Say cheese: Patient photos paired with radiography cuts wrong-patient errors
Taking a photo of a patient’s face at the same time a point-of-care portable radiograph is obtained can more than double the rate at which wrong-patient errors are caught by interpreting radiologists, according to a study published in the August issue of Academic Radiology.
The impact of wrong-patient events was underscored in a 2009 report from the Pennsylvania Patient Safety Authority, which said more than 30 percent of adverse events in radiology were related to wrong-patient errors, and nearly half of these occurred in the modality of radiography. Srini Tridandapani, PhD, MD, of Emory University School of Medicine in Atlanta, and colleagues indicated that the rate of these types of errors at their institution is around 0.01 percent; however, with more than one million exams performed each year, the absolute number of errors remains a cause for concern.
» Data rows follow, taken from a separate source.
(** The body of the loop that fills [content_scores]. *)
Definition score_step (user_content_ids : list UUID)
           (similar_user_weights : list (UUID * F))
           (content_scores : list (UUID * F)) (interaction : Interaction)
  : result (list (UUID * F)) :=
  if mem (uci_content_id interaction) user_content_ids
  then Ok content_scores
  else
    match dict_get N.eqb similar_user_weights (uci_user_id interaction) with
    | None => Raise KeyError
    | Some user_weight =>
        let interaction_weight :=
          fmul (interaction_weight (interaction_type interaction))
               (engagement_score interaction) in
        let score := fmul user_weight interaction_weight in
        let content_scores :=
          if dict_contains N.eqb content_scores (uci_content_id interaction)
          then content_scores
          else dict_set N.eqb content_scores (uci_content_id interaction) f_0
        in
        match dict_get N.eqb content_scores (uci_content_id interaction) with
        | Some s => Ok (dict_set N.eqb content_scores
                                 (uci_content_id interaction) (fadd s score))
        | None => Raise KeyError
        end
    end.

Definition collaborative_rec (item : UUID * F) : Recommendation :=
  {| rec_content_id := fst item;
     score := snd item;
     recommendation_type := COLLABORATIVE;
     metadata := [("collaborative_score", MFloat (snd item));
                  ("recommendation_source", MStr "collaborative")] |}.

(** The three filter arguments are received and not read. *)
Definition _get_recommendations_from_similar_users (db : Database F)
           (user_id : UUID) (similar_users : list (UUID * F))
           (content_type subject difficulty_level : option string)
  : result (list Recommendation) :=
  let user_interactions := _get_user_interactions db user_id in
  let user_content_ids := set_of (map (@uci_content_id F) user_interactions) in
  let similar_user_ids := map fst similar_users in
  let similar_user_weights := dict_update N.eqb [] similar_users in
  let similar_users_interactions :=
    filter (fun i => mem (uci_user_id i) similar_user_ids)
           (user_content_interactions db) in
  do content_scores <-
     for_each (score_step user_content_ids similar_user_weights)
              similar_users_interactions [];
  Ok (map collaborative_rec content_scores).

Definition _get_collaborative_recommendations (db : Database F)
           (user_id : UUID)
           (content_type subject difficulty_level : option string)
           (limit : Z)
  : result (list Recommendation) :=
  let user_interactions := _get_user_interactions db user_id in
  if is_empty user_interactions then Ok []
  else
    do similar_users <- _find_similar_users db user_id user_interactions;
    if is_empty similar_users then Ok []
    else
      do recommendations <-
         _get_recommendations_from_similar_users
           db user_id similar_users content_type subject difficulty_level;
      Ok (slice_to (sort_desc (@score F) fltb recommendations) limit).

(** *** Hybrid merger *)

Definition merge_content_based (merged_recs : list (UUID * MergedEntry F))
           (rec : Recommendation) : list (UUID * MergedEntry F) :=
  dict_set N.eqb merged_recs (rec_content_id rec)
    {| me_content_id := rec_content_id rec;
       content_based_score := score rec;
       collaborative_score := f_0;
       me_metadata := metadata rec |}.

Definition merge_collaborative (merged_recs : list (UUID * MergedEntry F))
           (rec : Recommendation) : list (UUID * MergedEntry F) :=
  match dict_get N.eqb merged_recs (rec_content_id rec) with
  | Some data =>
      dict_set N.eqb merged_recs (rec_content_id rec)
        {| me_content_id := me_content_id data;
           content_based_score := content_based_score data;
           collaborative_score := score rec;
           me_metadata :=
             dict_update String.eqb (me_metadata data) (metadata rec) |}
  | None =>
      dict_set N.eqb merged_recs (rec_content_id rec)
        {| me_content_id := rec_content_id rec;
           content_based_score := f_0;
           collaborative_score := score rec;
           me_metadata := metadata rec |}
  end.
Thus, Tridandapani and colleagues sought to test whether pairing a photograph of a patient’s face with a portable chest radiography might be able to cut down on these types of errors. They recruited 90 radiologists to participate in the observer study. A total of 166 radiograph-photograph combinations were obtained from 30 patients, with consecutive radiographs from the same patients creating 83 unique pairs. Each radiologist interpreted a randomly chosen set of 10 radiographic pairs, containing up to 10 percent randomly generated mismatches. Radiologists were randomly assigned to interpret radiographs with or without the aid of patient photos.
“We found a significant improvement in their ability to detect wrong-patient chest radiographs when photographs were introduced, irrespective of whether they specialized in chest radiology or whether they had current expertise in interpreting adult portable chest radiographs,” wrote the authors. The proportion of errors detected increased from 31 percent to 77 percent, and the odds ratio for detection of error with photographs to detection without photographs was 7.3.
Results also showed that the presence of a patient photo did not significantly impact interpretation time.
“We suggest use of this identifier as an adjunct to, rather than a replacement for, the extrinsic identifiers required by the Joint Commission,” wrote Tridandapani and colleagues.